Action item ▸ Provide the data again in its entirety, exactly as given.

Recorded data:

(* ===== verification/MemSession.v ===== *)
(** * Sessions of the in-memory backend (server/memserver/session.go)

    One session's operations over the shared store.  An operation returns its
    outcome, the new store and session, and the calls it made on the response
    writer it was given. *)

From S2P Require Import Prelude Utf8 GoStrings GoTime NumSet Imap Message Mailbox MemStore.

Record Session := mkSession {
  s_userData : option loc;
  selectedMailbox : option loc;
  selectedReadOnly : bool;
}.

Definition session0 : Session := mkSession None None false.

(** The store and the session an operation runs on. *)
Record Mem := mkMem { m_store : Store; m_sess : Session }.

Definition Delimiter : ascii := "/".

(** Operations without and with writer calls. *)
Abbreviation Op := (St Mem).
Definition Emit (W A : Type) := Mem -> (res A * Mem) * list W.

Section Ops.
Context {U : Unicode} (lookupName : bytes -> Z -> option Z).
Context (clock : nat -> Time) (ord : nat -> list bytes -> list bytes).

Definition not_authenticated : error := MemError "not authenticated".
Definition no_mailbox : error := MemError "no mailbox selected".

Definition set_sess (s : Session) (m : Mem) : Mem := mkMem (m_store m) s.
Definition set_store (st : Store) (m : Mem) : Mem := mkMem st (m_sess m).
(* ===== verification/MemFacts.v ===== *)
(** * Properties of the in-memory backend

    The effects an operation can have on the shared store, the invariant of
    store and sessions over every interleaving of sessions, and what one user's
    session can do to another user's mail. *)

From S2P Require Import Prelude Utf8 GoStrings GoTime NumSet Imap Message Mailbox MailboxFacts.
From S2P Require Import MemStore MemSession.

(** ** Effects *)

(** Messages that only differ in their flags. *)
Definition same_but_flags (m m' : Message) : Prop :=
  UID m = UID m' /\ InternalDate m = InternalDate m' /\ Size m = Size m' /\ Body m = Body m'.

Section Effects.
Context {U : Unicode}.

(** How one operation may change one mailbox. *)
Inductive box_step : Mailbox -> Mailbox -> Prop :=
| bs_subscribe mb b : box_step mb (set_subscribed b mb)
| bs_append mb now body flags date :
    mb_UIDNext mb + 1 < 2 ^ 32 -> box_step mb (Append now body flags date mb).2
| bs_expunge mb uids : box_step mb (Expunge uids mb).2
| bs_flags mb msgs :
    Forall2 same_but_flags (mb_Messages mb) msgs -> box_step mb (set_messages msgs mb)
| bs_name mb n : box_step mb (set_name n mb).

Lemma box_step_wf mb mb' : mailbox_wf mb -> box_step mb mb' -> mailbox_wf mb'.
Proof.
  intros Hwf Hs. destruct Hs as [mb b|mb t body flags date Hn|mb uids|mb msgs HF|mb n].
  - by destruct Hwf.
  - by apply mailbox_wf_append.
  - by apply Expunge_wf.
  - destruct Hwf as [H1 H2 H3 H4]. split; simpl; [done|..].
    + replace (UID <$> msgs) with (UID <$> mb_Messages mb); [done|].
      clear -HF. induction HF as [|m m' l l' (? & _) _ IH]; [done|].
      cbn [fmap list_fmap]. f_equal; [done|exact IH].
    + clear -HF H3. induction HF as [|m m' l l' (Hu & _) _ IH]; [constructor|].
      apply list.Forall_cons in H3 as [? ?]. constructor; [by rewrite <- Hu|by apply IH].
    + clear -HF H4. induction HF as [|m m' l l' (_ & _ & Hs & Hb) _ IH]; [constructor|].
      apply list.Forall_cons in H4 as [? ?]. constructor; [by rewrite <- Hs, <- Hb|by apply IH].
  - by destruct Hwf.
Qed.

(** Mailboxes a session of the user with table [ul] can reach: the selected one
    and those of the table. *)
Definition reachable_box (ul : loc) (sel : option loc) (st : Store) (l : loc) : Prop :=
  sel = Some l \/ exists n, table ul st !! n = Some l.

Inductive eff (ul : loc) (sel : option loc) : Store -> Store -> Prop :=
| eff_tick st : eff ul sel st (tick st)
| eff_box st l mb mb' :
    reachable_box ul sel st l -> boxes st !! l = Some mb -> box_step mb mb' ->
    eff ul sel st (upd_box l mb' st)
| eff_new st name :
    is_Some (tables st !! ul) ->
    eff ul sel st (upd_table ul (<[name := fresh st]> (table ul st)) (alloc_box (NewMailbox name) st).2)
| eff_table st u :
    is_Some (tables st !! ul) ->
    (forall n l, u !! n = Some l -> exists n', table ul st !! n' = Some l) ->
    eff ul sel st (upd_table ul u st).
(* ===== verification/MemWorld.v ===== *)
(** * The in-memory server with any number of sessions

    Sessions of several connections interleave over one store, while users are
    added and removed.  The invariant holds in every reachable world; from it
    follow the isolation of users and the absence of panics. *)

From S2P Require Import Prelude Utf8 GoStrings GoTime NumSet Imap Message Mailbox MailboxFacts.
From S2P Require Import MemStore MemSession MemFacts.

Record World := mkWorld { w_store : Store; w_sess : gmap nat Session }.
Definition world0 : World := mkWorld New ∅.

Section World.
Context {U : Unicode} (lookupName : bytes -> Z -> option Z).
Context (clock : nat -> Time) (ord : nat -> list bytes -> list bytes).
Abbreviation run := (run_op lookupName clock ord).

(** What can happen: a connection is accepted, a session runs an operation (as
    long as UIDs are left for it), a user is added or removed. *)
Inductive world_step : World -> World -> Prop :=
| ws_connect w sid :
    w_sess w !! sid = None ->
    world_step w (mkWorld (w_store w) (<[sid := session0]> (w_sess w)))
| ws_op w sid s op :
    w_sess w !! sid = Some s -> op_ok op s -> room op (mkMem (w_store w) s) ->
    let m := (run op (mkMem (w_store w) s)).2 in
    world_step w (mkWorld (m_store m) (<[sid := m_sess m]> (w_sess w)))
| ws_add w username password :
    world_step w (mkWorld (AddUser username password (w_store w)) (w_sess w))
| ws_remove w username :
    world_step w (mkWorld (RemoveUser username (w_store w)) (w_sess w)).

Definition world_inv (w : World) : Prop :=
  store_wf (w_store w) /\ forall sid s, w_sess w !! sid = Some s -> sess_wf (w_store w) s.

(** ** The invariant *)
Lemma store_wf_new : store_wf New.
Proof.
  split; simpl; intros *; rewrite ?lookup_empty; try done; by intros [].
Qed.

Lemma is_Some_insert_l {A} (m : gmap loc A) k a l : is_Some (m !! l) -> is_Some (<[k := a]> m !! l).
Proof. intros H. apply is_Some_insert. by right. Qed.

Task output ▸
(* ===== verification/MemSession.v ===== *)
(** * Sessions of the in-memory backend (server/memserver/session.go)

    One session's operations over the shared store.  An operation returns its
    outcome, the new store and session, and the calls it made on the response
    writer it was given. *)

From S2P Require Import Prelude Utf8 GoStrings GoTime NumSet Imap Message Mailbox MemStore.

Record Session := mkSession {
  s_userData : option loc;
  selectedMailbox : option loc;
  selectedReadOnly : bool;
}.

Definition session0 : Session := mkSession None None false.

(** The store and the session an operation runs on. *)
Record Mem := mkMem { m_store : Store; m_sess : Session }.

Definition Delimiter : ascii := "/".

(** Operations without and with writer calls. *)
Abbreviation Op := (St Mem).
Definition Emit (W A : Type) := Mem -> (res A * Mem) * list W.

Section Ops.
Context {U : Unicode} (lookupName : bytes -> Z -> option Z).
Context (clock : nat -> Time) (ord : nat -> list bytes -> list bytes).

Definition not_authenticated : error := MemError "not authenticated".
Definition no_mailbox : error := MemError "no mailbox selected".

Definition set_sess (s : Session) (m : Mem) : Mem := mkMem (m_store m) s.
Definition set_store (st : Store) (m : Mem) : Mem := mkMem st (m_sess m).
(* ===== verification/MemFacts.v ===== *)
(** * Properties of the in-memory backend

    The effects an operation can have on the shared store, the invariant of
    store and sessions over every interleaving of sessions, and what one user's
    session can do to another user's mail. *)

From S2P Require Import Prelude Utf8 GoStrings GoTime NumSet Imap Message Mailbox MailboxFacts.
From S2P Require Import MemStore MemSession.

(** ** Effects *)

(** Messages that only differ in their flags. *)
Definition same_but_flags (m m' : Message) : Prop :=
  UID m = UID m' /\ InternalDate m = InternalDate m' /\ Size m = Size m' /\ Body m = Body m'.

Section Effects.
Context {U : Unicode}.

(** How one operation may change one mailbox. *)
Inductive box_step : Mailbox -> Mailbox -> Prop :=
| bs_subscribe mb b : box_step mb (set_subscribed b mb)
| bs_append mb now body flags date :
    mb_UIDNext mb + 1 < 2 ^ 32 -> box_step mb (Append now body flags date mb).2
| bs_expunge mb uids : box_step mb (Expunge uids mb).2
| bs_flags mb msgs :
    Forall2 same_but_flags (mb_Messages mb) msgs -> box_step mb (set_messages msgs mb)
| bs_name mb n : box_step mb (set_name n mb).

Lemma box_step_wf mb mb' : mailbox_wf mb -> box_step mb mb' -> mailbox_wf mb'.
Proof.
  intros Hwf Hs. destruct Hs as [mb b|mb t body flags date Hn|mb uids|mb msgs HF|mb n].
  - by destruct Hwf.
  - by apply mailbox_wf_append.
  - by apply Expunge_wf.
  - destruct Hwf as [H1 H2 H3 H4]. split; simpl; [done|..].
    + replace (UID <$> msgs) with (UID <$> mb_Messages mb); [done|].
      clear -HF. induction HF as [|m m' l l' (? & _) _ IH]; [done|].
      cbn [fmap list_fmap]. f_equal; [done|exact IH].
    + clear -HF H3. induction HF as [|m m' l l' (Hu & _) _ IH]; [constructor|].
      apply list.Forall_cons in H3 as [? ?]. constructor; [by rewrite <- Hu|by apply IH].
    + clear -HF H4. induction HF as [|m m' l l' (_ & _ & Hs & Hb) _ IH]; [constructor|].
      apply list.Forall_cons in H4 as [? ?]. constructor; [by rewrite <- Hs, <- Hb|by apply IH].
  - by destruct Hwf.
Qed.

(** Mailboxes a session of the user with table [ul] can reach: the selected one
    and those of the table. *)
Definition reachable_box (ul : loc) (sel : option loc) (st : Store) (l : loc) : Prop :=
  sel = Some l \/ exists n, table ul st !! n = Some l.

Inductive eff (ul : loc) (sel : option loc) : Store -> Store -> Prop :=
| eff_tick st : eff ul sel st (tick st)
| eff_box st l mb mb' :
    reachable_box ul sel st l -> boxes st !! l = Some mb -> box_step mb mb' ->
    eff ul sel st (upd_box l mb' st)
| eff_new st name :
    is_Some (tables st !! ul) ->
    eff ul sel st (upd_table ul (<[name := fresh st]> (table ul st)) (alloc_box (NewMailbox name) st).2)
| eff_table st u :
    is_Some (tables st !! ul) ->
    (forall n l, u !! n = Some l -> exists n', table ul st !! n' = Some l) ->
    eff ul sel st (upd_table ul u st).
(* ===== verification/MemWorld.v ===== *)
(** * The in-memory server with any number of sessions

    Sessions of several connections interleave over one store, while users are
    added and removed.  The invariant holds in every reachable world; from it
    follow the isolation of users and the absence of panics. *)

From S2P Require Import Prelude Utf8 GoStrings GoTime NumSet Imap Message Mailbox MailboxFacts.
From S2P Require Import MemStore MemSession MemFacts.

Record World := mkWorld { w_store : Store; w_sess : gmap nat Session }.
Definition world0 : World := mkWorld New ∅.

Section World.
Context {U : Unicode} (lookupName : bytes -> Z -> option Z).
Context (clock : nat -> Time) (ord : nat -> list bytes -> list bytes).
Abbreviation run := (run_op lookupName clock ord).

(** What can happen: a connection is accepted, a session runs an operation (as
    long as UIDs are left for it), a user is added or removed. *)
Inductive world_step : World -> World -> Prop :=
| ws_connect w sid :
    w_sess w !! sid = None ->
    world_step w (mkWorld (w_store w) (<[sid := session0]> (w_sess w)))
| ws_op w sid s op :
    w_sess w !! sid = Some s -> op_ok op s -> room op (mkMem (w_store w) s) ->
    let m := (run op (mkMem (w_store w) s)).2 in
    world_step w (mkWorld (m_store m) (<[sid := m_sess m]> (w_sess w)))
| ws_add w username password :
    world_step w (mkWorld (AddUser username password (w_store w)) (w_sess w))
| ws_remove w username :
    world_step w (mkWorld (RemoveUser username (w_store w)) (w_sess w)).

Definition world_inv (w : World) : Prop :=
  store_wf (w_store w) /\ forall sid s, w_sess w !! sid = Some s -> sess_wf (w_store w) s.

(** ** The invariant *)
Lemma store_wf_new : store_wf New.
Proof.
  split; simpl; intros *; rewrite ?lookup_empty; try done; by intros [].
Qed.

Lemma is_Some_insert_l {A} (m : gmap loc A) k a l : is_Some (m !! l) -> is_Some (<[k := a]> m !! l).
Proof. intros H. apply is_Some_insert. by right. Qed.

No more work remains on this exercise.